Mortgage rates seem to be languishing as summer winds down.
According to the latest data released Thursday by Freddie Mac, the 30-year fixed-rate average edged up to 2.87% with an average 0.6 point. (Points are fees paid to a lender equal to 1% of the loan amount. They are in addition to the interest rate.) It was 2.86% a week ago and 2.91% a year ago. The 30-year fixed average has remained below 3% the past two months. The 15-year fixed-rate average moved slightly higher to 2.17% with an average 0.6 point. It was 2.16% a week ago and 2.46% a year ago. The five-year adjustable rate average slipped to 2.42% with an average 0.2 point. It was 2.43% a week ago and 2.91% a year ago.“When you come to rest after a bungee jump, you oscillate up and down slightly,” said Holden Lewis, home and mortgage specialist at NerdWallet. “That’s what mortgage rates look like nowadays. The pandemic’s threat to the economy tugs rates down and the prospect of tighter monetary policy pulls them up. The net result is a relative standstill that will remain until the Federal Reserve decisively hoists mortgage rates higher.”
Mortgage rates tend to follow the same path as long-term bond yields, though that has been less the case recently. The yield on the 10-year Treasury had been stuck below 1.3% since Aug. 13. But then on Wednesday, it jumped to 1.35%, its biggest one-day gain in more than two weeks. The move came too late to affect the Freddie Mac survey, which is done early in the week.
“The 10-year Treasury … has been trading in a narrow range for the last 30 days and has had a bumpy ride down for the last 90 days from around 1.6%,” said Mitch Ohlbaum, mortgage banker at Macoy Capital Partners. “All of the anticipation is coming from the [Jackson Hole Economic Symposium] later this week about the tapering of the [Federal Reserve] bond-buying program, and my bet is that [Fed] Chairman [Jerome] Powell will take a wait-and-see approach. There really is no other way to play this without more data about the U.S. and global economies.”
Investors are eagerly anticipating what Powell will say at the symposium on Friday. If he discloses the central bank’s plans to wind down – or taper – its bond-buying program, that could have an outsize effect on mortgage rates.

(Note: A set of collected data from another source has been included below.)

(** * The thermodynamics module of CLASS (include/thermodynamics.h)

    A shallow embedding of the declarations of [thermodynamics.h]: the
    configuration enumerations, the two smooth step macros [f1] and [f2],
    the heating parameters and the approximation bookkeeping of the
    integration workspace.

    Numbers.  A C [double] is idealised as an exact number: a real ([R])
    where the code takes logarithms, exponentials or where a derivative is
    taken, a rational ([Q]) where redshifts are only negated and compared,
    so that those definitions evaluate.  The two smooth steps are also
    given on binary64 floats ([f1_float], [f2_float]), term for term as the
    macros are written, and evaluated at the ends of their windows. *)

From Stdlib Require Import String Floats Reals Psatz ZArith QArith List Bool Permutation.
Import ListNotations.

(** ** Enumerations *)

(** [enum recombination_algorithm]: list of possible recombination
    algorithms. *)
Inductive recombination_algorithm : Type :=
| recfast
| hyrec.

(** [enum reionization_parametrization]: list of possible reionization
    schemes, in the order of the header. *)
Inductive reionization_parametrization : Type :=
| reio_none        (* no reionization *)
| reio_camb        (* reionization parameterized like in CAMB *)
| reio_bins_tanh   (* binned history with tanh interpolation between bins *)
| reio_half_tanh   (* half a tanh, instead of the full tanh *)
| reio_many_tanh   (* similar to reio_camb but with more than one tanh *)
| reio_inter.      (* linear interpolation between specified points *)

(** [enum reionization_z_or_tau]: is the input parameter the reionization
    redshift or the optical depth? *)
Inductive reionization_z_or_tau : Type :=
| reio_z
| reio_tau.

(** The integer a C compiler gives each enumerator: the first is 0 and each
    next one is one more. *)
Definition reionization_parametrization_code (p : reionization_parametrization) : Z :=
  match p with
  | reio_none => 0
  | reio_camb => 1
  | reio_bins_tanh => 2
  | reio_half_tanh => 3
  | reio_many_tanh => 4
  | reio_inter => 5
  end.

(** Every enumerator of [reionization_parametrization], in declaration
    order. *)
Definition all_reionization_parametrizations : list reionization_parametrization :=
  [reio_none; reio_camb; reio_bins_tanh; reio_half_tanh; reio_many_tanh; reio_inter].

(** The enumerator a given integer stands for, if any. *)
Definition reionization_parametrization_of_code (c : Z) : option reionization_parametrization :=
  find (fun p => Z.eqb (reionization_parametrization_code p) c)
       all_reionization_parametrizations.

“Friday could be an interesting day if Fed Chairman Powell signals the start of tapering,” said Gordon Miller, owner, Miller Lending Group. “Since I don’t believe that will be the case, rates should remain in a narrow range well into September before the Fed signals whether or not they will begin to taper at their November meeting.”
Danielle Hale, chief economist at Realtor.com, said the financial markets are continuing to digest the minutes from July’s Federal Reserve meeting while they await Powell’s remarks.

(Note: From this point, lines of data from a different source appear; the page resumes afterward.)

(** X18.  The debit of a remote sender and the check before it.  When
    [CanTransfer] has approved the amount for a sender of another shard
    and the changes hold no entry for it yet, [Transfer] returns and the
    entry it leaves for the sender is the cached balance less the
    amount.  When the changes already hold an entry whose balance is
    below the amount -- [CanTransfer] looks at the cached values, not at
    the changes, so it may still approve --, the balance wraps around
    the top of [uint64]. *)
Theorem remote_debit_after_check `{core.StateDB DB} (bshard : Z)
    (dc : DataCache) (dcChanges : gmap Address CData) (db : DB)
    (sender recipient : Address) (amount s : Z) (vals : CData) :
  AddrToShard dc !! sender = Some s → s ≠ bshard →
  Values dc !! sender = Some vals → (0 ≤ cd_Balance vals < 2 ^ 64)%Z →
  (0 ≤ amount)%Z → sender ≠ recipient →
  core.CanTransfer (Some dc) bshard db sender amount = Some true →
  ∃ ch db',
    core.Transfer bshard (Some dc) dcChanges db sender recipient amount
    = Some (ch, db') ∧
    (dcChanges !! sender = None →
     cd_Balance <$> ch !! sender = Some (cd_Balance vals - amount)%Z) ∧
    (∀ cd, dcChanges !! sender = Some cd →
           (0 ≤ cd_Balance cd < amount)%Z →
           cd_Balance <$> ch !! sender
           = Some (cd_Balance cd - amount + 2 ^ 64)%Z).
Proof.
  intros Hs Hremote Hvals Hbal Hamt Hne Hcan.
  assert (Hle : (amount ≤ cd_Balance vals)%Z).
  { revert Hcan. unfold core.CanTransfer.
    rewrite Hs, (bool_decide_eq_true_2 (s ≠ bshard)), Hvals by done. simpl.
    intros [= Hle%bool_decide_eq_true_1]. done. }
  assert (Hu : core.big_Uint64 amount = amount).
  { unfold core.big_Uint64, wrap_uint64.
    rewrite Z.abs_eq, Z.mod_small by lia. done. }
  unfold core.Transfer. rewrite Hs.
  change (default 0%Z (Some s)) with s.
  rewrite (bool_decide_eq_true_2 (s ≠ bshard)) by done.
  assert (Hdebit : ∃ ch1,
             core.debit_remote dc dcChanges db sender recipient amount
             = Some ch1 ∧
             (dcChanges !! sender = None →
              cd_Balance <$> ch1 !! sender
              = Some (cd_Balance vals - amount)%Z) ∧
             (∀ cd, dcChanges !! sender = Some cd →
                    (0 ≤ cd_Balance cd < amount)%Z →
                    cd_Balance <$> ch1 !! sender
                    = Some (cd_Balance cd - amount + 2 ^ 64)%Z)).
  { unfold core.debit_remote. rewrite Hu.
    destruct (dcChanges !! sender) as [cd|] eqn:Hcd.
    - rewrite Hcd. simpl. eexists. split; [done|].
      split; [done|]. intros cd' [= <-] Hlow.
      rewrite lookup_insert_eq. simpl. f_equal. unfold wrap_uint64.
      symmetry. apply (Z.mod_unique _ _ (-1)); [left|]; lia.
    - rewrite Hvals, lookup_insert_eq. simpl. eexists. split; [done|].
      split; [|done]. intros _.
      rewrite lookup_insert_eq. simpl. f_equal. unfold wrap_uint64.
      apply Z.mod_small. lia. }
  destruct Hdebit as (ch1 & -> & Hfresh & Hheld). simpl.
  case_bool_decide.
  - destruct (credit_remote_spec dc ch1 db recipient amount)
      as (ch & -> & Hframe). simpl.
    exists ch, db. split; [done|]. rewrite (Hframe sender) by done. auto.
  - eexists _, _. split; [done|]. auto.
Qed.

“Investors are waiting for a reason to go in a new direction, and while we may get this from Fed Chair Powell’s speech on Friday, it’s more likely that incoming data this fall will be what causes rates to move,” she said. “Rates will begin to climb if we make continued progress in fighting the pandemic, which would suggest that the economy will remain on track, and while less likely, rates could falter if covid cases continue to increase.”
Bankrate.com, which puts out a weekly mortgage rate trend index, found half the experts it surveyed predict rates will hold steady this week.
“Despite the grave uncertainty taking place in Afghanistan, mortgage bonds are not reacting in typical fashion to the negative news,” said Elizabeth Rose, sales manager at AmCap Mortgage. “As long as bonds can maintain current levels and not breach the next support level, rates will remain the same.”